Dataset entries

★ ★ ★ ★

Definition error_token (m : PDA) (token : option Token) (text : string)
    : Py unit :=
    match token with
    | None => raise (AttributeError "'NoneType' object has no attribute 'line'")
    | Some t =>
        match t_line t with
        | Some l =>
            if bool_decide (l = 0%Z) then LOG_ERROR text
            else LOG_ERROR ("error:" +:+ filename m +:+ ":" +:+ pretty l +:+ ": " +:+ text)
        | None => LOG_ERROR text
        end
    end.

  (** [state in tab] *)
Definition in_table (m : PDA) (state : Z) : bool :=
    (0 <=? state)%Z && (state <? Z.of_nat (length (rows (pda_tab m))))%Z.

  (** [tab.rows[state].get(name, None)] for a state of the table *)
Definition tab_get (m : PDA) (state : Z) (col : string) : option Cell :=
    row ← rows (pda_tab m) !! Z.to_nat state; alist_get col row.

  (** [__generate_args]: the window of [size + 1] values below the top *)
Fixpoint window (vs : list PyValue) (from : nat) (count : nat)
    : Py (list PyValue) :=
    match count with
    | O => mret []
    | S count' =>
        match vs !! from with
        | None => raise IndexError
        | Some v => rest ← window vs (S from) count'; mret (v :: rest)
        end
    end.

Definition __generate_args (m : PDA) (size : nat)
    : Py (option (list PyValue)) :=
    if (length (state_stack m) <=? size)%nat then mret None
    else
      let top := (length (state_stack m) - 1)%nat in
      args ← window (value_stack m) (top - size) (S size); mret (Some args).

Definition callback_name (actname : string) : string :=
    if startswith_brace actname && endswith_brace actname
    then py_strip (strip_ends actname) else actname.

★ ★ ★ ★

Transcribe the records above exactly as they appear.

Definition error_token (m : PDA) (token : option Token) (text : string)
    : Py unit :=
    match token with
    | None => raise (AttributeError "'NoneType' object has no attribute 'line'")
    | Some t =>
        match t_line t with
        | Some l =>
            if bool_decide (l = 0%Z) then LOG_ERROR text
            else LOG_ERROR ("error:" +:+ filename m +:+ ":" +:+ pretty l +:+ ": " +:+ text)
        | None => LOG_ERROR text
        end
    end.

  (** [state in tab] *)
Definition in_table (m : PDA) (state : Z) : bool :=
    (0 <=? state)%Z && (state <? Z.of_nat (length (rows (pda_tab m))))%Z.

  (** [tab.rows[state].get(name, None)] for a state of the table *)
Definition tab_get (m : PDA) (state : Z) (col : string) : option Cell :=
    row ← rows (pda_tab m) !! Z.to_nat state; alist_get col row.

  (** [__generate_args]: the window of [size + 1] values below the top *)
Fixpoint window (vs : list PyValue) (from : nat) (count : nat)
    : Py (list PyValue) :=
    match count with
    | O => mret []
    | S count' =>
        match vs !! from with
        | None => raise IndexError
        | Some v => rest ← window vs (S from) count'; mret (v :: rest)
        end
    end.

Definition __generate_args (m : PDA) (size : nat)
    : Py (option (list PyValue)) :=
    if (length (state_stack m) <=? size)%nat then mret None
    else
      let top := (length (state_stack m) - 1)%nat in
      args ← window (value_stack m) (top - size) (S size); mret (Some args).

Definition callback_name (actname : string) : string :=
    if startswith_brace actname && endswith_brace actname
    then py_strip (strip_ends actname) else actname.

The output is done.